Yesterday, I hit my limit. I’d finally had just way way way too too too much much much spam.
A few months ago, I started using PopFile to filter my mail, as sorting through my inbox had become way too cumbersome. (I must have a high tolerance for spam to begin with, for at that point I was probably getting about 150 spams per day.)
But as of yesterday, spam accounted for about 75% of my messages — around 400 per day. As a result, even a super-quick scan of the “from” and “subject” fields in PopFile (in increments of 100 messages per page) in order to catch the inevitable occasional error was becoming way too cumbersome. Downloading mail while travelling via dialup took forever. It was time to do something server-side. Since I run my own mail and web server, I had options… and much work to do.
So yesterday, I spent hours trying to get a few of the friendlier DNS-based blockers to work with sendmail, based upon recommendations from sysadmins on Politech. (Politech is an excellent list on the intersection of politics, culture, and technology run by Declan McCullagh.) As it turned out, the setup was fine; the recommended test was what was broken.
Unfortunately, that solution didn’t seem to block all that much spam. More drastic and time-consuming measures were needed. So today, instead of working on philosophy (like I was supposed to), I implemented some further anti-spam measures.
One fairly easy change to make was to the e-mail address listed in my internic registrations. The old address ([email protected]) attracted a fair amount of spam. So I created a new alias for those registrations, changed my account information with my registrar, and eliminated the old alias. I expect that I’ll have to change that address periodically.

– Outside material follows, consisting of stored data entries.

(* ===== verification/ClaimerView.v ===== *)
(** * What one claimer knows of the addresses of the others

    How an action of a claimer, and a frame that it hears, change the claims in
    its queue, the entries of its table and the address it claims or holds. *)

From Stdlib Require Import String.
From stdpp Require Import gmap list.
From S2P Require Import Prelude J1939Type Canary Header HeaderFacts Name NameFacts Frame FrameFacts.
From S2P Require Import Network NetworkFacts NetworkSpec NetworkSearch Sml StateMachine.
From S2P Require Import StateMachineFacts AddressClaimer ClaimerFacts ClaimerBehaviour ClaimerBus.

(** ** The queue of a claimer *)

Section Queue.
Context `{CanaryHeader} `{SmlLaws} (N : name).

(** No claim is added to the queue. *)
Definition no_new_claims (w w' : cworld) : Prop :=
  forall n a, posted_event (ev_address_claim n a) ∈ context_ w' ->
    posted_event (ev_address_claim n a) ∈ context_ w.

#[local] Instance no_new_claims_preorder : PreOrder no_new_claims.
Proof. split; unfold no_new_claims; [auto|]. intros w w' w'' A B n a Hin. by apply A, B. Qed.

Lemma notify_no_claims i o w : no_new_claims w (notify i o w).
Proof. intros n a. unfold notify. by destruct (i _). Qed.
(* ===== verification/ClaimerRaces.v ===== *)
(** * Races of two claimers

    A claimer reads and writes its table when frames arrive and when its handlers
    run, and the two interleave.  Here are two interleavings, for any NAMEs,
    addresses and tables, after which a table is wrong: an address has two
    holders, or a NAME with an address has none in the table of another claimer. *)

From Stdlib Require Import String.
From stdpp Require Import gmap.
From S2P Require Import Prelude J1939Type Canary Header HeaderFacts Name NameFacts Frame FrameFacts.
From S2P Require Import Network NetworkFacts NetworkSpec NetworkSearch Sml StateMachine.
From S2P Require Import StateMachineFacts AddressClaimer ClaimerFacts ClaimerBehaviour ClaimerBus ClaimerView.

Section Steps.
Context `{CanaryLaws} `{SmlLaws} (N : name).

(** The calls of the network's callback, as outputs. *)
Definition new_names (calls : list (name * Z)) : list output := (fun '(m, b) => out_new_name m b) <$> calls.

(** A claim that the table accepts is queued. *)
Lemma accepted_claim_at f n a s ca ha net t q o : claims f n a -> fst (fst (insert n a net)) = true ->
  step (in_frame f) (claimer_at N s ca ha net t q o) =
    claimer_at N s ca ha (inserted n a net) t (q ++ [posted_event (ev_address_claim (to_name_t n) a)])
      (o ++ new_names (snd (insert n a net))).
Proof.
  intros Hf Hr. rewrite (claim_frame_at f n a) by done. unfold process_claim. rewrite network_insert_world.
  cbn [cworld_of deps_ claimer_at world network_]. by rewrite Hr.
Qed.

(** A claim of a weaker NAME for an address that is taken. *)
Lemma refused_claim_at f n a m s ca ha net t q o : claims f n a -> unicast a ->
  addr_name_map_ net !! a = Some m -> name_lt m n = true ->
  step (in_frame f) (claimer_at N s ca ha net t q o) =
    claimer_at N s ca ha (registered n net) t q (o ++ [out_error "on_frame_address_claim" address_in_use]).
Proof.
  intros Hf Hu Hm Hlt. rewrite (claim_frame_at f n a) by done. unfold process_claim. rewrite network_insert_world.
  cbn [cworld_of deps_ claimer_at world network_]. unfold inserted. rewrite insert_unicast by done.
  unfold refused. rewrite Hm, name_gt_lt, Hlt. cbn [fst snd negb fmap list_fmap]. by rewrite app_nil_r.
Qed.

(** The claim timeout of an address that is claimable. *)
Lemma claim_timeout_at ca ha net q o : claimable ca N net = true ->
  act (act_fire false) (claimer_at N st_claiming ca ha net (Some claim_timeout) q o) =
    claimer_at N st_has_address ca ca (inserted N ca net) None q (o ++ new_names (snd (insert N ca net))).
Proof.
  intros Hc. unfold act. rewrite expire_at. cbn [cworld_of deps_ claimer_at world context_].
  rewrite (run_timer N _ claim_timeout no_error) by (by apply list_lookup_middle).
  rewrite delete_middle, app_nil_r. cbn [run_handler]. rewrite timeout_at by done.
  unfold on_address. by rewrite network_insert_world.
Qed.

(** The start delay of a claimer, in a network that is not full. *)
Lemma start_delay_at p ca ha net q o : full net = false ->
  let r := find_address N p net in
  act (act_fire false) (claimer_at N st_no_address ca ha net (Some (start_claim_delay p)) q o) =
    claimer_at N st_claiming r ha net (Some claim_timeout) q (o ++ [out_frame (make_address_claim N r)]).
Proof.
  intros Hf r. unfold act. rewrite expire_at. cbn [cworld_of deps_ claimer_at world context_].
  rewrite (run_timer N _ (start_claim_delay p) no_error) by (by apply list_lookup_middle).
  rewrite delete_middle, app_nil_r. cbn [run_handler]. by apply start_claim_at.
Qed.
(** *** A step of the bus *)

Lemma after_station cs i a c j N d' : cs !! i = Some c -> station (net_step cs (i, a)) j N d' ->
  (j = i /\ d' = act a c) \/
  (j <> i /\ exists d, station cs j N d /\ d' = hear (new_frames c (act a c)) d).
Proof.
  intros Hi [HN Hj]. unfold net_step in Hj. rewrite Hi, list_lookup_imap in Hj.
  destruct (cs !! j) as [d|] eqn:Hd; [|done]. simpl in Hj. injection Hj as <-.
  case_bool_decide; [by left|right]. split; [done|]. by exists d.
Qed.

Lemma station_after cs i a c j N d : cs !! i = Some c -> station cs j N d ->
  station (net_step cs (i, a)) j N (if bool_decide (j = i) then act a c else hear (new_frames c (act a c)) d).
Proof.
  intros Hi [HN Hj]. split; [done|]. unfold net_step. by rewrite Hi, list_lookup_imap, Hj.
Qed.

Lemma station_names cs j N c : station cs j N c -> N ∈ names.
Proof. intros [? _]. by eapply list_elem_of_lookup_2. Qed.

(** Frames that are no claims keep what each of them keeps. *)
Lemma hear_others (P : claimer -> Prop) fs c :
  (forall f c, is_claim (header f) = false -> P c -> P (step (in_frame f) c)) ->
  Forall (fun f => is_claim (header f) = false) fs -> P c -> P (hear fs c).
Proof. intros HP Hfs. revert c. induction Hfs as [|f fs Hf _ IH]; intros c Hc; [done|]. by apply IH, HP. Qed.

Lemma hear_holds fs c b : holds_of (hear fs c) b <-> holds_of c b.
Proof.
  revert c. induction fs as [|f fs IH]; intros c; [done|]. simpl. rewrite IH.
  apply (proj2 (frame_state f c)).
Qed.

Lemma leader_after cs i a c m M cm b : cs !! i = Some c -> station cs m M cm -> action_ok a -> unicast b ->
  member M cm -> holds_of cm b -> follows M b M cm ->
  holds_of (if bool_decide (m = i) then act a c else hear (new_frames c (act a c)) cm) b.
Proof.
  intros Hi Hm Ha Hb Hmem Hh Hf. case_bool_decide as Heq; [|by apply hear_holds].
  destruct Hm as [HM Hcm]. assert (cm = c) as -> by congruence.
  apply (leader_act a M); try done. by eapply list_elem_of_lookup_2.
Qed.
(** The address of a NAME, and the numbers of addresses and NAMEs. *)
Definition n_address (n : name) (a : Z) : net_cmd := n_assert (fun net => get_address n net =? a).
Definition n_counts (addresses names : Z) : net_cmd :=
  n_assert (fun net => (address_count net =? addresses) && (name_count net =? names)).
Definition n_name (a : Z) (n : option name) : net_cmd := n_assert (fun net => bool_decide (get_name a net = n)).
Definition n_known (n : name) (b : bool) : net_cmd := n_assert (fun net => Bool.eqb (in_network n net) b).
Definition n_free (a : Z) (b : bool) : net_cmd := n_assert (fun net => Bool.eqb (available a net) b).

Definition controller_1 : name := Name 0xa00c81045a20021b.
Definition controller_2 : name := Name 0xa00c810c5a20021b.
Definition controller_3 : name := Name 0xa00c810c5a20021a.
Definition controller_4 : name := Name 0xa00c810c5a20021c.

Example Jay_Network_Insert_Test :
  net_script
    [n_insert controller_1 0x96 true; n_insert controller_2 0x97 true;
     n_assert (fun net => String.eqb (get_interface_name net) "vcan0");
     n_known controller_1 true; n_known controller_2 true; n_free 0x96 false; n_free 0x97 false;
     n_address controller_1 0x96; n_address controller_2 0x97;
     n_name 0x96 (Some controller_1); n_name 0x97 (Some controller_2); n_counts 2 2;
     n_release controller_1; n_known controller_1 true; n_free 0x96 true;
     n_address controller_1 J1939_IDLE_ADDR; n_name 0x96 None; n_counts 1 2;
     n_remove controller_2; n_known controller_2 false; n_free 0x97 true;
     n_address controller_2 J1939_NO_ADDR; n_name 0x97 None; n_counts 0 1;
     n_insert controller_1 0x96 true; n_address controller_1 0x96; n_counts 1 1;
     n_insert controller_2 0x96 false; n_address controller_2 J1939_IDLE_ADDR; n_counts 1 2;
     n_insert controller_2 0x97 true; n_address controller_2 0x97; n_counts 2 2;
     n_insert controller_3 0x97 true; n_address controller_3 0x97; n_address controller_2 J1939_IDLE_ADDR;
     n_counts 2 3;
     n_insert controller_4 J1939_IDLE_ADDR true; n_address controller_4 J1939_IDLE_ADDR; n_counts 2 4;
     n_insert controller_3 J1939_NO_ADDR false; n_address controller_3 0x97; n_counts 2 4]
    (network_init "vcan0") = true.
Proof. by vm_compute. Qed.

(** One NAME for each number from [from] on, at the address of the same number. *)
Definition fill (from count : Z) : list net_cmd := (fun i => n_insert (Name i) i true) <$> seqZ from count.

Example Jay_Network_Fill_Test :
  net_script ([n_assert (fun net => negb (full net))] ++ fill 0 J1939_NO_ADDR ++
    [n_counts (J1939_MAX_UNICAST_ADDR + 1) J1939_NO_ADDR; n_assert full]) (network_init "vcan0") = true.
Proof. by vm_compute. Qed.

Example Jay_Network_Search_Test :
  let name := set_self_config_address 1 (Name 0) in
  let finds start a := n_assert (fun net => find_address name start net =? a) in
  net_script ([n_assert (fun net => negb (full net))] ++
    ((fun i => n_insert (Name (100 + i)) i true) <$> seqZ 0 J1939_IDLE_ADDR) ++
    [finds 128 J1939_NO_ADDR; n_address (Name 200) 100; n_remove (Name 200); n_free 100 true;
     finds 128 100; finds 101 100; n_insert (Name 200) 100 true]) (network_init "vcan0") = true.
Proof. by vm_compute. Qed.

A more cumbersome change was eliminating my auxiliary [email protected] e-mail addresses in favor of just my dianahsieh.com address. Basically, one common problem is that I often get multiple copies of the same spam within a short time period, one to [email protected], another to [email protected], another to [email protected], and so on. So I changed all of my web sites to list only my dianahsieh.com address (in a de-spamified format, of course)… and then set up my virtual user table to reject all the other addresses as “user unknown.” (I did e-mail the dozen or so people still using my brickell.net address.)
Basically, that’s about as much as I can reasonably do at the moment. There’s one more spam-attracting address I might want to change. And I should google for other suggestions from sysadmins. But I want to see how effective these changes are… and for that I need a few days to track the effect. But sadly, I don’t expect to be able to cut my spam down to less than 100 messages per day — at least not while still letting all my real mail through.
In closing, I should mention that after grappling with spam in my own small way on my own small server, I see now what a massive problem it is for real sysadmins. Before, I knew that the problem was big, but I thought the anti-spam tools were more effective and reliable than they are. Now I know better. Spam is a huge drain upon computing and human resources — one that requires a technical rather than legal solution. But I don’t see one forthcoming any time soon.